(* ===== verification/FloatText.v ===== *)
(** * FloatText: doubles as PHP strings

    [php_runtime/src/convert.rs], [float_to_php_string] and the functions it
    calls, with the formats of Rust's [core::fmt] that they use: [{:.N}],
    [{:.NE}] and the shortest [{}].  The buffer of 384 bytes is the text written
    so far with the capacity check of [push_bytes].  The decimal logarithm is the
    platform's, a parameter of which only a range is assumed. *)

From Stdlib Require Import Strings.String Strings.Byte ZArith Floats.SpecFloat.
From stdpp Require Import base list option numbers.
From S2P Require Import Prelude RustStd RustNum RustFloat.

#[local] Open Scope Z_scope.

(** ** The formats of [core::fmt] *)

(** [n / d] rounded to the nearest integer, ties to even. *)
Definition div_half_even (n d : Z) : Z :=
  let q := n / d in
  match 2 * (n mod d) ?= d with
  | Lt => q
  | Gt => q + 1
  | Eq => if Z.even q then q else q + 1
  end.

(** The decimal digits of a number below [10^400]. *)
Definition decimal_digits (n : Z) : bytes := dec_digits 400 n [].
Definition zeros (n : nat) : bytes := repeat "0"%byte n.
Definition sign_text (negative : bool) : bytes := if negative then ["-"%byte] else [].

(** [n * 10^(- d)] with [d] digits after the point. *)
Definition fixed_point (n : Z) (d : nat) : bytes :=
  let digits := decimal_digits n in
  let digits := zeros (S d - length digits) ++ digits in
  let k := (length digits - d)%nat in
  take k digits ++ (if (d =? 0)%nat then [] else "."%byte :: drop k digits).

(** [format!("{value:.d$}")] of a finite value *)
Definition fmt_fixed (value : f64) (d : nat) : bytes :=
  sign_text (f64_is_sign_negative value) ++
  fixed_point (div_half_even (Z.abs (scaled value) * 10 ^ Z.of_nat d) (2 ^ 1074)) d.

(** The exponent [k] with [10^k <= |value| < 10^(k+1)]. *)
Definition decimal_exponent (value : f64) : Z :=
  Z.of_nat (length (dec_digits 800 (Z.abs (scaled value) * 10 ^ 400 / 2 ^ 1074) [])) - 401.
(* ===== verification/PhpString.v ===== *)
(** * PhpString: shared byte strings with cached identity

    [php_runtime/src/runtime_memory.rs] ([CompactBytes]) and
    [php_runtime/src/string.rs] ([PhpString] and the symbol interner).  A string
    is a counted reference to one heap block: a header (reference count, cached
    hash, interned symbol) and the bytes behind it.  The heap is a finite map
    from addresses to blocks, so sharing, copy on write, freeing and the reuse of
    addresses are those of the code; a program is a sequence of the operations on
    the handles it owns.  The counters of [layout_stats] are left out. *)

From Stdlib Require Import Strings.String Strings.Byte.
From stdpp Require Import base list option numbers gmap fin_maps relations.
From S2P Require Import Prelude RustStd.

#[local] Open Scope N_scope.

#[export] Instance byte_countable : Countable byte :=
  inj_countable Byte.to_N Byte.of_N Byte.of_to_N.

(** The FNV-1a loop shared by [stable_hash_bytes] and the fingerprint of
    numeric strings: xor a byte in, multiply modulo [2^64]. *)
Definition wrapping_mul64 (x y : N) : N := (x * y) mod 2 ^ 64.
Definition fnv_step (hash : N) (x : byte) : N :=
  wrapping_mul64 (N.lxor hash (u8 x)) 0x00000100000001b3.
Definition fnv1a (l : bytes) : N := fold_left fnv_step l 0xcbf29ce484222325.

(** ** One heap block: [Header] and the bytes after it *)

Abbreviation addr := positive.

Record Header := mk_header {
  refcount : N;
  hash : N;
  symbol : N;
  tail : bytes;
}.

Abbreviation Heap := (gmap addr Header).

(** The global allocator hands out an address that no live block has; it may be
    one that was freed before. *)
Class Allocator := {
  alloc : Heap -> addr;
  alloc_fresh h : h !! alloc h = None;
}.

Definition NO_SYMBOL : N := 2 ^ 64 - 1.
Definition USIZE_MAX : N := 2 ^ 64 - 1.

Module CompactBytes.
Section CompactBytes.
Context {allocator : Allocator}.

****

The word "stdpp" appears in some lines above. Return every one of those lines.

• _ANSWER FOR THE TASK_:
From stdpp Require Import base list option numbers.
From stdpp Require Import base list option numbers gmap fin_maps relations.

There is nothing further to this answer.